Reprinted in the Putnam County Herald, 16 September 1937, Page 6.
This is the twelfth installment of this series of republished items from the old "Cookeville Chronicle," which began publication In Cookeville on October 5, 1877, with Carnes and Cope, editors and publishers.
"Local News" Issue of May 2, 1878
Mr. J. H. Brown, our newly appointed Post-Master, is making preparations to take charge of the Post Office.
The work to remove the rubbish of the new Cumberland Presbyterian Church house, which was blown down on the night of the storm, has been begun.
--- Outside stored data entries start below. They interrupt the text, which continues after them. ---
(* ===== verification/WriterAdmission.v ===== *)
(** * Admission to the database writer

    Models [crates/sqlite/src/writer.rs]: the one physical writer connection is
    reserved by waiters of three classes, queued per class and granted by priority
    with limits on how long a class may be passed over. The operations under the
    mutex are functions that may panic; a step relation interleaves them with the
    one-shot channel that carries a reservation to its waiter, the futures that are
    dropped while they wait, and the clones of a permit.

    A waiter is named by its number, and so is the channel it waits on. Times are
    readings of one monotone clock. The snapshots and durations handed to the
    observer are left out, the order of its events is kept. *)
From S2P Require Import Prelude.
Local Open Scope N_scope.

Definition DEFAULT_MAX_CRITICAL_BURST : N := 8.
Definition DEFAULT_MAX_NON_MAINTENANCE_BURST : N := 16.
Definition DEFAULT_MAX_MAINTENANCE_WAIT_MS : N := 2000.

Inductive SqliteWriteClass := Critical | Interactive | Maintenance.
#[export] Instance SqliteWriteClass_eq_dec : EqDecision SqliteWriteClass.
Proof. solve_decision. Defined.
Inductive SqliteWriteGrantReason := Uncontended | OnlyClass | Priority | InteractiveFairness | MaintenanceFairness.
#[export] Instance SqliteWriteGrantReason_eq_dec : EqDecision SqliteWriteGrantReason.
Proof. solve_decision. Defined.
Inductive SqliteWriteEvent := Enqueued | Acquired (reason : SqliteWriteGrantReason) | Released | Cancelled.
#[export] Instance SqliteWriteEvent_eq_dec : EqDecision SqliteWriteEvent.
Proof. solve_decision. Defined.

Record SqliteWritePolicy := { max_critical_burst : N; max_non_maintenance_burst : N; max_maintenance_wait : N }.
(** [SqliteWritePolicy::default], with the wait in milliseconds. *)
Definition default_policy : SqliteWritePolicy :=
  {| max_critical_burst := DEFAULT_MAX_CRITICAL_BURST; max_non_maintenance_burst := DEFAULT_MAX_NON_MAINTENANCE_BURST;
     max_maintenance_wait := DEFAULT_MAX_MAINTENANCE_WAIT_MS |}.

Record Waiter := { id : N; enqueued_at : N }.
#[export] Instance Waiter_eq_dec : EqDecision Waiter.
Proof. solve_decision. Defined.
Record AdmissionState := {
  active : bool;
  critical : list Waiter; interactive : list Waiter; maintenance : list Waiter;
  consecutive_critical : N; consecutive_non_maintenance : N;
}.
#[export] Instance AdmissionState_fields : Fields AdmissionState := λ s,
  {| active := active s; critical := critical s; interactive := interactive s; maintenance := maintenance s;
     consecutive_critical := consecutive_critical s; consecutive_non_maintenance := consecutive_non_maintenance s |}.
Definition idle : AdmissionState :=
  {| active := false; critical := []; interactive := []; maintenance := []; consecutive_critical := 0;
     consecutive_non_maintenance := 0 |}.
Definition queue (class : SqliteWriteClass) (s : AdmissionState) : list Waiter :=
  match class with Critical => critical s | Interactive => interactive s | Maintenance => maintenance s end.
Definition set_queue (class : SqliteWriteClass) (q : list Waiter) (s : AdmissionState) : AdmissionState :=
  match class with
  | Critical => s <| critical := q |> | Interactive => s <| interactive := q |> | Maintenance => s <| maintenance := q |>
  end.

(** A reservation on its way to the waiter whose channel it is sent on. *)
Record Reservation := { class : SqliteWriteClass; reason : SqliteWriteGrantReason; reserved_enqueued_at : N }.
Abbreviation Dispatch := (N * Reservation)%type.

(** ** Operations under the mutex *)

Definition waits (class : SqliteWriteClass) (s : AdmissionState) : bool := negb (bool_decide (queue class s = [])).
Definition class_count (s : AdmissionState) : N :=
  let from b : N := if b : bool then 1 else 0 in
  from (waits Critical s) + from (waits Interactive s) + from (waits Maintenance s).
Definition maintenance_due (policy : SqliteWritePolicy) (now : N) (s : AdmissionState) : bool :=
  let maintenance_aged :=
    match maintenance s with
    | waiter :: _ => bool_decide (max_maintenance_wait policy ≤ now - enqueued_at waiter)
    | [] => false
    end in
  waits Maintenance s &&
  (maintenance_aged || bool_decide (N.max (max_non_maintenance_burst policy) 1 ≤ consecutive_non_maintenance s)).
Definition interactive_due (policy : SqliteWritePolicy) (s : AdmissionState) : bool :=
  waits Interactive s && waits Critical s && bool_decide (N.max (max_critical_burst policy) 1 ≤ consecutive_critical s).
Definition first_waiting (s : AdmissionState) : SqliteWriteClass :=
  if waits Critical s then Critical else if waits Interactive s then Interactive else Maintenance.
Definition choose (policy : SqliteWritePolicy) (now : N) (newly_uncontended : bool) (s : AdmissionState)
    : SqliteWriteClass * SqliteWriteGrantReason :=
  if newly_uncontended then (first_waiting s, Uncontended)
  else if decide (class_count s = 1) then (first_waiting s, OnlyClass)
  else if maintenance_due policy now s then (Maintenance, MaintenanceFairness)
  else if interactive_due policy s then (Interactive, InteractiveFairness)
  else (first_waiting s, Priority).
Definition count_grant (class : SqliteWriteClass) (reason : SqliteWriteGrantReason) (s : AdmissionState) : AdmissionState :=
  match reason with
  | Uncontended | OnlyClass => (s <| consecutive_critical := 0 |>) <| consecutive_non_maintenance := 0 |>
  | Priority | InteractiveFairness | MaintenanceFairness =>
      match class with
      | Critical =>
          (s <| consecutive_critical := consecutive_critical s +₆₄ 1 |>)
            <| consecutive_non_maintenance := consecutive_non_maintenance s +₆₄ 1 |>
      | Interactive =>
          (s <| consecutive_critical := 0 |>) <| consecutive_non_maintenance := consecutive_non_maintenance s +₆₄ 1 |>
      | Maintenance => (s <| consecutive_critical := 0 |>) <| consecutive_non_maintenance := 0 |>
      end
  end.
Definition grant_next_locked (policy : SqliteWritePolicy) (now : N) (newly_uncontended : bool) (s : AdmissionState)
    : result failure (AdmissionState * option Dispatch) :=
  _ ← ensure (negb (active s)) (Panic "assertion failed: !state.active");
  if decide (class_count s = 0) then Ok (s, None)
  else
    _ ← ensure (negb newly_uncontended || bool_decide (class_count s = 1)) (Panic "assertion failed: class_count == 1");
    let '(class, reason) := choose policy now newly_uncontended s in
    let s := count_grant class reason s in
    match queue class s with
    | [] => Err (Panic "selected SQLite writer queue must contain a waiter")
    | waiter :: rest =>
        Ok ((set_queue class rest s) <| active := true |>,
            Some (id waiter, {| class := class; reason := reason; reserved_enqueued_at := enqueued_at waiter |}))
    end.
Definition grant_if_free (policy : SqliteWritePolicy) (now : N) (newly_uncontended : bool) (s : AdmissionState)
    : result failure (AdmissionState * option Dispatch) :=
  if active s then Ok (s, None) else grant_next_locked policy now newly_uncontended s.
Definition enqueue (policy : SqliteWritePolicy) (now : N) (class : SqliteWriteClass) (waiter : Waiter) (s : AdmissionState)
    : result failure (AdmissionState * option Dispatch) :=
  grant_if_free policy now true (set_queue class (queue class s ++ [waiter]) s).
(** [None] when the waiter is no longer in its queue. *)
Definition cancel (policy : SqliteWritePolicy) (now : N) (class : SqliteWriteClass) (waiter_id : N) (s : AdmissionState)
    : result failure (option (AdmissionState * option Dispatch)) :=
  match list_find (λ waiter, id waiter = waiter_id) (queue class s) with
  | None => Ok None
  | Some (position, _) =>
      granted ← grant_if_free policy now false (set_queue class (delete position (queue class s)) s);
      Ok (Some granted)
  end.
Definition release (policy : SqliteWritePolicy) (now : N) (s : AdmissionState)
    : result failure (AdmissionState * option Dispatch) :=
  _ ← ensure (active s) (Panic "SQLite writer released without an owner");
  grant_next_locked policy now false (s <| active := false |>).

(** ** The executor and its waiters *)

(** The future of [acquire]: waiting on its channel, or dropped with its
    [WaitRegistration] still to go. *)
Inductive request := Awaiting | Dropping.
#[export] Instance request_eq_dec : EqDecision request.
Proof. solve_decision. Defined.
(** Where a reservation is. [Leaving] is inside [Drop for Reservation]. *)
Inductive stage :=
  | Dispatching                            (* about to be sent *)
  | Sent                                   (* in the channel *)
  | Owned (owners : N)                     (* in a permit and its clones *)
  | Leaving (started : bool).
Record system := {
  state : AdmissionState;
  clock : N;
  requests : gmap N (SqliteWriteClass * request);
  reservations : gmap N (Reservation * stage);
  (* the history: who entered a queue, was granted, left a queue unserved; events *)
  entered : list (N * SqliteWriteClass);
  granted : list (N * SqliteWriteClass);
  withdrawn : list (N * SqliteWriteClass);
  events : list (N * SqliteWriteEvent);
}.
#[export] Instance system_fields : Fields system := λ s,
  {| state := state s; clock := clock s; requests := requests s; reservations := reservations s; entered := entered s;
     granted := granted s; withdrawn := withdrawn s; events := events s |}.
Definition new : system :=
  {| state := idle; clock := 0; requests := ∅; reservations := ∅; entered := []; granted := []; withdrawn := []; events := [] |}.

(** The state after an operation under the mutex, its [Dispatch] on its way. *)
Definition granting (outcome : AdmissionState * option Dispatch) (s : system) : system :=
  let s := s <| state := outcome.1 |> in
  match outcome.2 with
  | None => s
  | Some (waiter, reservation) =>
      (s <| reservations := <[waiter := (reservation, Dispatching)]> (reservations s) |>)
        <| granted := granted s ++ [(waiter, class reservation)] |>
  end.
Definition observe (waiter : N) (event : SqliteWriteEvent) (s : system) : system :=
  s <| events := events s ++ [(waiter, event)] |>.
Definition move (waiter : N) (reservation : Reservation) (to : stage) (s : system) : system :=
  s <| reservations := <[waiter := (reservation, to)]> (reservations s) |>.

(** [None]: the operation is not possible. A waiter reads the clock before it enters. *)
Definition enqueue_waiter (policy : SqliteWritePolicy) (waiter : N) (class : SqliteWriteClass) (enqueued_at : N) (s : system)
    : option (result failure system) :=
  if decide ((waiter ∉ (entered s).*1) ∧ enqueued_at ≤ clock s) then
    Some (outcome ← enqueue policy (clock s) class {| id := waiter; enqueued_at := enqueued_at |} (state s);
          Ok (observe waiter Enqueued
                ((granting outcome (s <| requests := <[waiter := (class, Awaiting)]> (requests s) |>))
                   <| entered := entered s ++ [(waiter, class)] |>)))
  else None.
(** [dispatch]: a channel without its receiver gives the reservation back. *)
Definition dispatch (waiter : N) (s : system) : option (result failure system) :=
  match reservations s !! waiter with
  | Some (r, Dispatching) =>
      let to := match requests s !! waiter with Some (_, Awaiting) => Sent | _ => Leaving false end in
      Some (Ok (move waiter r to s))
  | _ => None
  end.
(** [acquire] after its await. *)
Definition receive (waiter : N) (s : system) : option (result failure system) :=
  match requests s !! waiter, reservations s !! waiter with
  | Some (_, Awaiting), Some (r, Sent) =>
      Some (Ok (observe waiter (Acquired (reason r))
                  ((move waiter r (Owned 1) s) <| requests := delete waiter (requests s) |>)))
  | _, _ => None
  end.
(** The future of [acquire] dropped: first its receiver, with what it holds, *)
Definition close_receiver (waiter : N) (s : system) : option (result failure system) :=
  match requests s !! waiter with
  | Some (class, Awaiting) =>
      let s' := s <| requests := <[waiter := (class, Dropping)]> (requests s) |> in
      Some (Ok match reservations s !! waiter with Some (r, Sent) => move waiter r (Leaving false) s' | _ => s' end)
  | _ => None
  end.
(** then its registration: [Drop for WaitRegistration]. *)
Definition drop_registration (policy : SqliteWritePolicy) (waiter : N) (s : system) : option (result failure system) :=
  match requests s !! waiter with
  | Some (class, Dropping) =>
      Some (outcome ← cancel policy (clock s) class waiter (state s);
            let s := s <| requests := delete waiter (requests s) |> in
            Ok match outcome with
               | None => s
               | Some outcome =>
                   observe waiter Cancelled ((granting outcome s) <| withdrawn := withdrawn s ++ [(waiter, class)] |>)
               end)
  | _ => None
  end.
Definition clone_permit (waiter : N) (s : system) : option (result failure system) :=
  match reservations s !! waiter with
  | Some (r, Owned owners) => Some (Ok (move waiter r (Owned (owners + 1)) s))
  | _ => None
  end.
Definition drop_permit (waiter : N) (s : system) : option (result failure system) :=
  match reservations s !! waiter with
  | Some (r, Owned owners) =>
      Some (Ok (move waiter r (if decide (owners ≤ 1) then Leaving true else Owned (owners - 1)) s))
  | _ => None
  end.
(** [Drop for Reservation]: the event follows the release. *)
Definition drop_reservation (policy : SqliteWritePolicy) (waiter : N) (s : system) : option (result failure system) :=
  match reservations s !! waiter with
  | Some (r, Leaving started) =>
      Some (outcome ← release policy (clock s) (state s);
            Ok (observe waiter (if started then Released else Cancelled)
                  (granting outcome (s <| reservations := delete waiter (reservations s) |>))))
  | _ => None
  end.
Rev. William Dillard preached an able and interesting discourse to a large audience at the Methodist Church, lee Sunday night.
At a meeting of the municipal board yesterday, this ordinance was passed requiring all persons having any street or part of a street, enclosed, or under cultivation, or otherwise using the same for their private use, to remove all obstructions from said streets and those failing to do so shall be chargeable with rents, to be determined by the Board.
Any person violating this ordinance shall pay a due of $2.50 together with all rents due, and all costs, to be recovered before any Justice of the peace. The City Marshall was ordered to proceed at once to collect all back taxa for the year 1877.
Houston S. Boyd and Alfred Algood were appointed as a committee on printing. The Recorder was ordered to purchase a Recorder's book for the benefit of his office. An ordinance requiring all members to attend the meetings, and call meetings, of the Board of Aldermen was passed, and all members failing to attend without a
reasonable excuse shall pay a fine of fifty cents. The Board adjourned to meet on the 4th Thursday in this month.
The members of the Masonic fraternity have begun work repairing the damage done to the Masonic Hall by the storm.
Capt. Exum, of the steamer "Katie Vantrees was in town yesterday.
Mr. O. F. Young, chairman of the Democratic Executive Committee of White County was the guest of Capt. S. G. Slaughter last Saturday night.
Remember the appointment of Rev. Smithson, the blind preacher, next Sunday, at 11 o'clock. We are informed that Rev. Heriges, who has an appointment at the Methodist Church that day, will hold services at 10 o'clock, in order that those of his congregation who desire can attend both places.
Croquet and marbles are the exciting games in Cookeville. The corporation says they are a nuisance.
Issue of May 9, 1878
Died - On the morning of the 5th instance, at her residence in Cookeville, Mrs. T. J. Shaw. Her remains were interred at 10 o'clock Sunday, morning, in the new cemetery, about one-half of a mile west of town; funeral services were conducted by the Rev. Stephen Davis.
In the absence of the chairman of the County Court, Esq. M. A. Jared, of the 11th district, on last Monday. Esq. Jacob Henry, of the 4th district acted as chairman protem of the Quarterly session of the Country Court.
Married - On the evening of the 2nd instance, at the residence of the bride's father, in this county, Mr. H. B. Maddux to Miss Mary Jared, Rev. N. B. S. Owens being the officiating minister on the occasion. We congratulate the young couple upon the favorable circumstances under which they are permitted to start out together in life, and hope their cup of enjoyment may be full to the brim, and that at the close of a long, happy and useful life they may depart in peace, leaving the world much benefited by having lived therein.
Mr. William Hart of Livingston, passed through enroute to Nashville yesterday morning.